Check which lines of the entries that follow hold "Hlaw", then give the number of those lines and nothing more.

§

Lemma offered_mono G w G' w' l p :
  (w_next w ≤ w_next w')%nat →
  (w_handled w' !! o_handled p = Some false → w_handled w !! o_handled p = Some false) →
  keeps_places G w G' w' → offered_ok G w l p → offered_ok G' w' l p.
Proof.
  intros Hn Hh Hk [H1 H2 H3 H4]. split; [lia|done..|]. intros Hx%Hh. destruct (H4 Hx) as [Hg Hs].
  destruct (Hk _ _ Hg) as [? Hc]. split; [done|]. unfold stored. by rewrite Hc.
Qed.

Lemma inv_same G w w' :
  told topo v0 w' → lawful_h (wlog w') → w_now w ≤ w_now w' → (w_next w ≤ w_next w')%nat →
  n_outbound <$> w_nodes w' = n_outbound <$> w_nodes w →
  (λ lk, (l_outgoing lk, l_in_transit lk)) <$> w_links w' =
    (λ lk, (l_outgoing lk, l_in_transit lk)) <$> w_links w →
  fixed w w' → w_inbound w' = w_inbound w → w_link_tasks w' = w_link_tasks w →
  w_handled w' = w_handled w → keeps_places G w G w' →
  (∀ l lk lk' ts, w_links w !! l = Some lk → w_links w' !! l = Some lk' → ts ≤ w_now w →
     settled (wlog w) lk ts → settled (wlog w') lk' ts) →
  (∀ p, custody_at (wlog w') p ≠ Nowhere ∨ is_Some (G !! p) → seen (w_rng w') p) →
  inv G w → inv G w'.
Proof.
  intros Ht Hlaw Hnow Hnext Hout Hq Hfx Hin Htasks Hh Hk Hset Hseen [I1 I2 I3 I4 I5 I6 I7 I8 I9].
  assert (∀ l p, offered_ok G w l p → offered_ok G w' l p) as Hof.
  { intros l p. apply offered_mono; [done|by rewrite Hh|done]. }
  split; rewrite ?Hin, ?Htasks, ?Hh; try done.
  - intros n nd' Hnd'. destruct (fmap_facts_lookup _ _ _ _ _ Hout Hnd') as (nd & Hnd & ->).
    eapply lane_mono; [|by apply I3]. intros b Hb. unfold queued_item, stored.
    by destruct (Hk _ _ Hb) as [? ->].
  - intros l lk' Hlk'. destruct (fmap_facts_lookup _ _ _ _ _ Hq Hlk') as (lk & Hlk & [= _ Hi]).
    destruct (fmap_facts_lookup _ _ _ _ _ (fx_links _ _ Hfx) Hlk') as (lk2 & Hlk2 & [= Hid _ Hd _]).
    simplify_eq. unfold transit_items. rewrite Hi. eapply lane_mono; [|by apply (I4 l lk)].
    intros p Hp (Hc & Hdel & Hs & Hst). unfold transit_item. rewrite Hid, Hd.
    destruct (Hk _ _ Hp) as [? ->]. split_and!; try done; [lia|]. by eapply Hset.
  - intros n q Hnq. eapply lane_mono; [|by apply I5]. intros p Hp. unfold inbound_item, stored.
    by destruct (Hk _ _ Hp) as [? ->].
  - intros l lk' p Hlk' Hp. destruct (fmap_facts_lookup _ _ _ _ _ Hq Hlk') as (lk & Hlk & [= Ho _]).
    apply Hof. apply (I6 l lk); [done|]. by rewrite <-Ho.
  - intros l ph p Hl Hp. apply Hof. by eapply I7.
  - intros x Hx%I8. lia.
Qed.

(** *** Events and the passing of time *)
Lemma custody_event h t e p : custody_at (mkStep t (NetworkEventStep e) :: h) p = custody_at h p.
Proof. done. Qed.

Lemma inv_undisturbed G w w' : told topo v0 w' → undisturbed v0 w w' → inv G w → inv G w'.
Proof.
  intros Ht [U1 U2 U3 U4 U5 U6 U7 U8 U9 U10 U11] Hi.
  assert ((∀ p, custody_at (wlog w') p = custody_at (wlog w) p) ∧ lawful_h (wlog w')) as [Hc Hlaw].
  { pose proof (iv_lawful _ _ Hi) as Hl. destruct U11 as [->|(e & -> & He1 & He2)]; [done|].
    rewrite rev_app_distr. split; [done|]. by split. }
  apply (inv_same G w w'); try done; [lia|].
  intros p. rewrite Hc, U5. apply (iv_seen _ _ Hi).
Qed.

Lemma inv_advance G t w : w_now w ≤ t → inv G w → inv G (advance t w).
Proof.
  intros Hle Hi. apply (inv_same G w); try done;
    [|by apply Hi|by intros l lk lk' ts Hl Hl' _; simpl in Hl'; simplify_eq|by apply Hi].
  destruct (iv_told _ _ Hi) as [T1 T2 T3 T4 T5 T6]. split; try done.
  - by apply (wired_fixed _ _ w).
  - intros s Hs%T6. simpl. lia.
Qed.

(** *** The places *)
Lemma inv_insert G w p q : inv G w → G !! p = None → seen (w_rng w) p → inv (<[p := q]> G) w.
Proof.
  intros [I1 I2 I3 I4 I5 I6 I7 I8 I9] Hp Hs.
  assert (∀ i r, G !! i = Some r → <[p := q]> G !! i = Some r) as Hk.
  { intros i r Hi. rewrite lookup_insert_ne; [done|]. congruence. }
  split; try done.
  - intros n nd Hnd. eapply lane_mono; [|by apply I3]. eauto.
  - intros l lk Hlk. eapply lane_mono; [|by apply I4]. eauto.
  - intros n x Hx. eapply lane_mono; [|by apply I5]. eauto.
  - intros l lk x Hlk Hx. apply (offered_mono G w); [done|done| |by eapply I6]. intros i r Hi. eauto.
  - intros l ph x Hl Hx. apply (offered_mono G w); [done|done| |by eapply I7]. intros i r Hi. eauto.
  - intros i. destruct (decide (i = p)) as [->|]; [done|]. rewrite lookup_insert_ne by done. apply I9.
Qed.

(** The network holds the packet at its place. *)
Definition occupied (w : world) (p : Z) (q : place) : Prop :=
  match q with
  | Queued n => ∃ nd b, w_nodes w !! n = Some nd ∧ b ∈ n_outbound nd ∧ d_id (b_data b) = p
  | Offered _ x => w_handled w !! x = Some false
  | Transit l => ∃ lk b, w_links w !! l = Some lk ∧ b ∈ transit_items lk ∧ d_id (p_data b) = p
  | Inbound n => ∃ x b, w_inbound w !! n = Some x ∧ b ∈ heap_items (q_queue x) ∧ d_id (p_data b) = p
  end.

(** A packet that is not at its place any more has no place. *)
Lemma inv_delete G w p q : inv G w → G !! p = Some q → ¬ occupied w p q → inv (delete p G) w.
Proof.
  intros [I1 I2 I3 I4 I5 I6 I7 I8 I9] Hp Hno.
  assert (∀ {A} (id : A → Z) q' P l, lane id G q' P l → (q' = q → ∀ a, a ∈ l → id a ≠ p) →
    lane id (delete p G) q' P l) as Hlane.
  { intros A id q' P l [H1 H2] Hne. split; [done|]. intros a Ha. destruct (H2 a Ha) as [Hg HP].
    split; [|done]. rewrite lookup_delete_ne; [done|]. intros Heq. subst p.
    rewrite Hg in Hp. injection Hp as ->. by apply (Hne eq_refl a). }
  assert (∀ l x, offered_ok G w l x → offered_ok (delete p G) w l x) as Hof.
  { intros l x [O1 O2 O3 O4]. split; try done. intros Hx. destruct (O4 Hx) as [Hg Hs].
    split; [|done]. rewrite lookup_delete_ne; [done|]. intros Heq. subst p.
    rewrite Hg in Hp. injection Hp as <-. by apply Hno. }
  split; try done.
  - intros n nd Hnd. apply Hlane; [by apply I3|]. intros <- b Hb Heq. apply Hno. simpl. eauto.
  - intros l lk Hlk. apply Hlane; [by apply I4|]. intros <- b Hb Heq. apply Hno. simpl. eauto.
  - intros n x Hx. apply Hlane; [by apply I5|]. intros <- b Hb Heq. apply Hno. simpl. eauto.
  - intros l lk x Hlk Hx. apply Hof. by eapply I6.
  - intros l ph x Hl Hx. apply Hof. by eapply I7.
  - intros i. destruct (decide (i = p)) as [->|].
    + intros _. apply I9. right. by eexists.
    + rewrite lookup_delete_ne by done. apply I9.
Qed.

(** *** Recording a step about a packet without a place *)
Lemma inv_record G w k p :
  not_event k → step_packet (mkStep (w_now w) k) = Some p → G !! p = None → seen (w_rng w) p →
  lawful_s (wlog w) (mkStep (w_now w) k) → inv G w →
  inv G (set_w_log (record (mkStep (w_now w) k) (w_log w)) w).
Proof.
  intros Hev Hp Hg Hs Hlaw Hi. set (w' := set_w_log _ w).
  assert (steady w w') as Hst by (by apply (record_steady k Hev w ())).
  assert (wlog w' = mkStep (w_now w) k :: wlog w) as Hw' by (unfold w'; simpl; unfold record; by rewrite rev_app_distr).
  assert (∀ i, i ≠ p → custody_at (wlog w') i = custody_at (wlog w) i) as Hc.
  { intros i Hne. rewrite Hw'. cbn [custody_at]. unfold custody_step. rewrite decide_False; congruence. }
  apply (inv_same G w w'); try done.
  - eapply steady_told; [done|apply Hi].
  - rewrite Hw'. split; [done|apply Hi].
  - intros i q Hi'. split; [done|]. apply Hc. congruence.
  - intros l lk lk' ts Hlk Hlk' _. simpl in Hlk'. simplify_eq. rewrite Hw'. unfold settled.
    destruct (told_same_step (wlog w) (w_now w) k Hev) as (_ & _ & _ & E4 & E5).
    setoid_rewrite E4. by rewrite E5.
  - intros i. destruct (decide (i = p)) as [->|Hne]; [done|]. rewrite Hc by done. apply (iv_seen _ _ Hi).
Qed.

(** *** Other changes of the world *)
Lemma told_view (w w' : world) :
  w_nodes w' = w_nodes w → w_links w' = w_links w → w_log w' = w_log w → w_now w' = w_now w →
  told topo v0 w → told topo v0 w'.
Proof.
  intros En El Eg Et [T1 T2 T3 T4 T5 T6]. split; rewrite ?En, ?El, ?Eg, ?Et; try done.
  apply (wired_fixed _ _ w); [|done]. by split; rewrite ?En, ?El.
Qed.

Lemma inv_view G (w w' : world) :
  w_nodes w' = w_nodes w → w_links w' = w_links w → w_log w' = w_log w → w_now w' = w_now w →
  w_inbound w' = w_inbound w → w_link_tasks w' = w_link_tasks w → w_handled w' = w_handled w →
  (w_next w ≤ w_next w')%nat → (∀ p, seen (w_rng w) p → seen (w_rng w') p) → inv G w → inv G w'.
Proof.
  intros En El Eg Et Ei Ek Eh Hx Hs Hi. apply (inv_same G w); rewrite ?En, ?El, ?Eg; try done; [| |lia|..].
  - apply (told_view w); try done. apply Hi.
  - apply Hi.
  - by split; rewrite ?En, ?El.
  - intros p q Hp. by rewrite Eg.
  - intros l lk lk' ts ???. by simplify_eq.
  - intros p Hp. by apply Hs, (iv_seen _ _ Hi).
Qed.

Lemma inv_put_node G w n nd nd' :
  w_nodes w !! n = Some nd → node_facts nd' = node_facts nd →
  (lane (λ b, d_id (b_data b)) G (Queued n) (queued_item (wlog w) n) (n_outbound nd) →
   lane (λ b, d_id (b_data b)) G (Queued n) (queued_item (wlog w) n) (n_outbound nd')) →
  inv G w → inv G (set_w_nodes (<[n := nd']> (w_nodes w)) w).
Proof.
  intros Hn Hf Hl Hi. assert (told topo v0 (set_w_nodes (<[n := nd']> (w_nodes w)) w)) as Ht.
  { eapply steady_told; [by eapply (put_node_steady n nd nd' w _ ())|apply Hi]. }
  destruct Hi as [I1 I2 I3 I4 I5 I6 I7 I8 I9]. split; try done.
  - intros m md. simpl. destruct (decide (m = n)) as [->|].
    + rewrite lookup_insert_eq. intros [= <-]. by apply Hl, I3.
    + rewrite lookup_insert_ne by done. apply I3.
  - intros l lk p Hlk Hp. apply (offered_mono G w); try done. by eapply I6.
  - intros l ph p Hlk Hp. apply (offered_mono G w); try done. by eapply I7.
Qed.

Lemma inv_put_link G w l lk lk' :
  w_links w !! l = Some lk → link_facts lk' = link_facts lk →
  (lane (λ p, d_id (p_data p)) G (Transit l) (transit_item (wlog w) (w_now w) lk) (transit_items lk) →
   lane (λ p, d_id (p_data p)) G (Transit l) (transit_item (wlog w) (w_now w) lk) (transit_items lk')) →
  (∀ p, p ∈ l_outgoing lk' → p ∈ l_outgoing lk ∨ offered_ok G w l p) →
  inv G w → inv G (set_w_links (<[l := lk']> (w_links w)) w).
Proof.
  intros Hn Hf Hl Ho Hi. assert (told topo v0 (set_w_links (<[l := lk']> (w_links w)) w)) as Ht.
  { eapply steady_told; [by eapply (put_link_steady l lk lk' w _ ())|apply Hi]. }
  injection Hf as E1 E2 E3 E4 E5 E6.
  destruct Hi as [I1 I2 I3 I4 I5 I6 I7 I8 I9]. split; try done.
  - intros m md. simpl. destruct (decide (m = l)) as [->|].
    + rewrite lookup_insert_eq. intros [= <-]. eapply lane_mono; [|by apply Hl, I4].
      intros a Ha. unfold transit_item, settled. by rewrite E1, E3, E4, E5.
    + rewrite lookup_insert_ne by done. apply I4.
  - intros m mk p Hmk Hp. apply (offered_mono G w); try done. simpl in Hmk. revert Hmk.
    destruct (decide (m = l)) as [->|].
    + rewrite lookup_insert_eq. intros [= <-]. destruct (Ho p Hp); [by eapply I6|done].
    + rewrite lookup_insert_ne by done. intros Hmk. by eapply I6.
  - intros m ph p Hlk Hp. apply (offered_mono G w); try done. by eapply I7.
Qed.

§

Task output: 3